Making Brazil’s Political Crisis Worse

By The Editorial Boardmay The New York Times 


Hours after senators voted overwhelmingly to put her on trial for alleged financial trickery, President Dilma Rousseff of Brazil denounced the effort to impeach her as a coup.


“I may have committed errors, but I never committed crimes,” Ms. Rousseff said.

That is debatable, but Ms. Rousseff is right to question the motives and moral authority of the politicians who are seeking to oust her. The Brazilian president, who was re-elected in 2014 for a four-year term, has been a lousy politician and an underwhelming leader. But there is no evidence that she abused her power for personal gain, while many of the politicians orchestrating her ouster have been implicated in a huge kickback scheme and other scandals.

Brazil’s Supreme Court ruled last week that Eduardo Cunha, the veteran lawmaker who has led the effort to oust Ms. Rousseff, must leave office to stand trial on corruption charges. Vice President Michel Temer, who took charge of the country on Thursday, could be ineligible to run for office for eight years because election authorities recently disciplined him for violating campaign finance limits.

Ms. Rousseff is accused of using money from national banks to paper over budget shortfalls, a tactic other Brazilian leaders have employed in the past without drawing much scrutiny. Many suspect, however, that the effort to remove Ms. Rousseff has more to do with her decision to allow prosecutors to press ahead with a corruption investigation at Petrobras, the state oil company. The scandal has tainted more than 40 politicians, including senior leaders in Ms. Rousseff’s Workers’ Party.

If the Senate convicts Ms. Rousseff of financial wrongdoing — which is likely since 55 of Brazil’s 81 senators voted to put her on trial — Brazilian leaders may find it easier to revert to pay-to-play politics as usual. That would be indefensible.

Brazil is reeling from its worst recession since 1930, and now this political crisis is undermining faith in the health of its young democracy. Compounding those problems, the government is grappling with the outbreak of the Zika virus just before the start of the Summer Olympics in Rio de Janeiro.

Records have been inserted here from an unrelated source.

(* ===== verification/DeployAdapters.v ===== *)
(** * The adapters at a launch

    The five runtimes with the methods that [_run_container] and [_preflight] of
    backend/app/services/deployments.py call (backend/app/runtime/): those an
    adapter does not override are the defaults of runtime/base.py.  Theorems: how
    the directories of a host are mounted. *)
From Stdlib Require Import ZArith Lia Bool String SpecFloat.
From stdpp Require Import prelude gmap.
From S2P Require Import Prelude PyValue PosixPath PyFloat Json JsonBytes Secrets PyText PurePath Resources RuntimeSpec RuntimeBase RuntimeVllm RuntimeSglang RuntimeLlamaCpp RuntimeOther DeployHost DeployContract DeployPorts DeployResolve.
Open Scope Z_scope.

Section Adapters.
Context {F : Type} `{ModelFiles F} `{UnicodeData} `{CaseFolding} `{Bundled} `{ErrorText} `{Platform} `{SetOrder}.
Context (images : list pystr) (roots : list path).

(** [RuntimeAdapter.extra_volumes], [environment], [entrypoint],
    [security_options] and [ulimits] *)
Definition no_volumes (s : DeploymentSpec) : files F pydict := mret [].
Definition no_environment (s : DeploymentSpec) : files F pydict := mret [].
Definition image_entrypoint (s : DeploymentSpec) : files F (option (list pystr)) := mret None.
Definition no_security_options (s : DeploymentSpec) : files F (list pystr) := mret [].
Definition no_ulimits (s : DeploymentSpec) : files F (list pydict) := mret [].
Definition no_kv_cache_budget (s : DeploymentSpec) : option Z := None.

Definition vllm_launch : LaunchAdapter F :=
  mkLaunch (vllm_adapter images roots) (preview (vllm_adapter images roots)) vllm_kv_cache_budget
    (vllm_extra_volumes images roots) (vllm_environment images roots) (fun s => mret (vllm_entrypoint s))
    no_security_options no_ulimits.
Definition sglang_launch : LaunchAdapter F :=
  mkLaunch (sglang_adapter images roots) (sglang_preview images roots) no_kv_cache_budget no_volumes
    (sglang_environment images roots) image_entrypoint (sglang_security_options images roots) (sglang_ulimits images roots).
Definition laya_launch : LaunchAdapter F :=
  mkLaunch (laya_adapter images roots) (laya_preview images roots) no_kv_cache_budget no_volumes no_environment
    (fun _ => mret (Some laya_entrypoint)) no_security_options no_ulimits.
Definition viggle_launch (runtime_token : pystr) : LaunchAdapter F :=
  mkLaunch (viggle_adapter images roots) (viggle_preview images roots) no_kv_cache_budget no_volumes
    (viggle_environment images roots runtime_token) (fun _ => mret (Some viggle_entrypoint)) no_security_options no_ulimits.
Definition llama_launch (host_dir : pystr) (manager_dir container_dir : path) : LaunchAdapter F :=
  let a := llama_adapter images roots host_dir manager_dir in
  mkLaunch a (preview a) no_kv_cache_budget (llama_extra_volumes images roots host_dir manager_dir container_dir)
    (llama_environment images roots host_dir manager_dir container_dir)
    (fun s => e ← llama_entrypoint images roots host_dir manager_dir container_dir s; mret (Some e))
    no_security_options no_ulimits.
End Adapters.

(** ** Mounts *)

Notation bind_of := (fun v : pystr * (pystr * pystr) => fst (snd v)).

Lemma dict_set_new {V} k (v : V) l : dict_mem k l = false -> dict_set k v l = l ++ [(k, v)].
Proof.
  induction l as [|[k' v'] l IH]; [done|]. unfold dict_mem in *. cbn. destruct (str_eqb k k') eqn:Hk; [done|].
  intros Hm. by rewrite IH.
Qed.
Lemma dict_set_one {V} k (v : V) k' v' : dict_set k v [(k', v')] = if str_eqb k k' then [(k', v)] else [(k', v'); (k, v)].
Proof. done. Qed.
Lemma not_member {V} k (l : list (pystr * V)) : dict_mem k l = false -> ~ In k (map fst l).
Proof.
  unfold dict_mem. induction l as [|[k' v'] l IH]; [by intros _ []|]. cbn. destruct (str_eqb_spec k k') as [->|Hne]; [done|].
  intros Hm [->|Hin]; [done|]. by apply IH.
Qed.

Lemma NoDup_snoc {A} (x : A) l : List.NoDup l -> ~ In x l -> List.NoDup (l ++ [x]).
Proof.
  intros Hl Hx. apply List.NoDup_app; [done|by repeat constructor; intros []|].
  intros y Hy [<-|[]]. done.
Qed.

(** Adding mounts keeps those that are there, and all directories apart. *)
Lemma add_mounts_spec extra : forall volumes out, add_mounts extra volumes = Ok out ->
  List.NoDup (map fst volumes) -> List.NoDup (map bind_of volumes) ->
  List.NoDup (map fst out) /\ List.NoDup (map bind_of out) /\ (exists more, out = volumes ++ more).
Proof.
  induction extra as [|[source [bind mode]] extra IH]; intros volumes out; cbn [add_mounts].
  - intros [= <-] H1 H2. split_and!; [done|done|]. exists []. by rewrite app_nil_r.
  - destruct (dict_mem source volumes || _) eqn:Hc; [done|]. apply orb_false_iff in Hc as [Hm Hb].
    rewrite (dict_set_new _ _ _ Hm). intros Hout H1 H2. apply not_member in Hm.
    apply IH in Hout as (Ha & Hd & more & ->).
    + split_and!; [done|done|]. exists ([(source, (bind, mode))] ++ more). by rewrite app_assoc.
    + rewrite map_app. by apply NoDup_snoc.
    + rewrite map_app. apply NoDup_snoc; [done|]. intros (v & Hv & Hin)%in_map_iff.
      assert (existsb (fun v => str_eqb (fst (snd v)) bind) volumes = true) as Ht; [|congruence].
      apply existsb_exists. exists v. split; [done|]. apply str_eqb_eq. done.
Qed.

Lemma opt_text_eqb_eq a b : opt_text_eqb a b = true <-> a = b.
Proof. destruct a, b; cbn; rewrite ?str_eqb_eq; split; congruence. Qed.

Lemma binds_apart : str "/models" <> str "/draft-models".
Proof. by vm_compute. Qed.

(** What the mounts of the models are *)
Definition models_mounted (s : DeploymentSpec) (volumes : list (pystr * (pystr * pystr))) : Prop :=
  exists r host, sp_resolution s = Some r /\ base_host_model_root r = Some host /\
    (In (host, (str "/models", str "ro")) volumes \/
     draft_model_root r <> base_model_root r /\ draft_host_model_root r = Some host /\
     In (host, (str "/draft-models", str "ro")) volumes) /\
    (sp_speculative s <> None -> draft_model_root r <> None -> draft_model_root r <> base_model_root r ->
     exists draft, draft_host_model_root r = Some draft /\ In (draft, (str "/draft-models", str "ro")) volumes).

Lemma model_volumes_spec s volumes : model_volumes s = Ok volumes ->
  List.NoDup (map fst volumes) /\ List.NoDup (map bind_of volumes) /\ models_mounted s volumes.
Proof.
  unfold model_volumes, models_mounted. destruct (sp_resolution s) as [r|]; [|done].
  destruct (base_host_model_root r) as [[|c host]|] eqn:Hhost; [done| |done].
  destruct (base_container_model_path r) as [[|]|]; [done| |done].
  destruct (is_some (sp_speculative s) && is_some (draft_model_root r) && _) eqn:Hdraft.
  - rewrite !andb_true_iff, negb_true_iff in Hdraft. destruct Hdraft as [[Hs Hr] Hne].
    assert (draft_model_root r <> base_model_root r) as Hne' by (intros Heq%opt_text_eqb_eq; congruence).
    destruct (draft_host_model_root r) as [[|c' draft]|] eqn:Hd; [done| |done].
    rewrite dict_set_one. destruct (str_eqb_spec (c' :: draft) (c :: host)) as [Heq|Hdh]; intros [= <-].
    + split_and!; [by repeat constructor; intros []|by repeat constructor; intros []|]. exists r, (c :: host).
      split_and!; [done|done| |]; [right; split_and!; [done|by rewrite <- Heq|by left]|]. intros _ _ _. eexists; split; [done|rewrite Heq; by left].
    + split_and!; [| |exists r, (c :: host); split_and!; [done|done|left; by left|]].
      * constructor; [intros [Heq|[]]; by apply Hdh|by repeat constructor; intros []].
      * constructor; [intros [Heq|[]]; by apply binds_apart|by repeat constructor; intros []].
      * intros _ _ _. eexists; split; [done|by right; left].
  - intros [= <-]. split_and!; [by repeat constructor; intros []|by repeat constructor; intros []|].
    exists r, (c :: host). split_and!; [done|done|left; by left|]. intros Hs Hr Hne. exfalso.
    destruct (sp_speculative s), (draft_model_root r); try done.
    destruct (opt_text_eqb _ _) eqn:Heq; [by apply opt_text_eqb_eq in Heq|done].
Qed.

(** C17.  The mounts of a launch: no host directory and no directory of the container
    is used twice, the models are read-only, and the base model's root is at
    [/models]; when the draft model has another root on the same host directory,
    only [/draft-models] is left. *)
Theorem launch_mounts {F : Type} `{ModelFiles F} `{UnicodeData} (a : LaunchAdapter F) s name task_id fingerprint d rep f o f' :
  launch_options a s name task_id fingerprint d rep f = (Ok o, f') ->
  List.NoDup (map fst (ru_volumes o)) /\ List.NoDup (map bind_of (ru_volumes o)) /\ models_mounted s (ru_volumes o).
Proof.
  unfold launch_options. intros Hrun.
  apply bind_Ok_inv in Hrun as (volumes & f1 & [Hv ->]%lift_Ok_inv & Hrun). apply bind_Ok_inv in Hrun as (e1 & f2 & _ & Hrun).
  apply bind_Ok_inv in Hrun as (extra & f3 & _ & Hrun). apply bind_Ok_inv in Hrun as (out & f4 & [Hout ->]%lift_Ok_inv & Hrun).
  do 5 (apply bind_Ok_inv in Hrun as (? & ? & _ & Hrun)). injection Hrun as <- _. cbn [ru_volumes].
  destruct (model_volumes_spec _ _ Hv) as (H1 & H2 & r & host & Hr & Hh & Hbase & Hdraft).
  destruct (add_mounts_spec _ _ _ Hout H1 H2) as (H3 & H4 & more & ->). split_and!; [done|done|].
  exists r, host. split_and!; [done|done| |].
  - destruct Hbase as [Hb|(Hne & Hd & Hb)]; [left|right; split_and!; [done|done|]]; apply in_app_iff; by left.
  - intros Hs Hd Hne. destruct (Hdraft Hs Hd Hne) as (draft & Hdh & Hin). exists draft. rewrite in_app_iff. auto.
Qed.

The recent corruption investigations, which have exposed a rotten governing elite, have outraged Brazilians. If Ms. Rousseff’s term is cut short, Brazilians should be allowed to elect a new leader promptly. A new election could be held soon if an electoral court, which has been investigating allegations that money from the Petrobras scandal seeped into Ms. Rousseff’s 2014 campaign, invalidates her last victory. Alternatively, Congress could pass a law calling for an early election.

While Ms. Rousseff has not managed the country effectively, the senators relishing her exit must remember that the president was elected twice. The Workers’ Party still has considerable support, particularly among the millions it pulled out of poverty over the last two decades.

Confidence in Ms. Rousseff and her party may have plunged in recent months. But Ms. Rousseff is poised to pay a disproportionately high price for administrative wrongdoing while several of her most ardent detractors stand accused of more egregious crimes. They may find that much of the ire that has been focused on her will soon be redirected at them.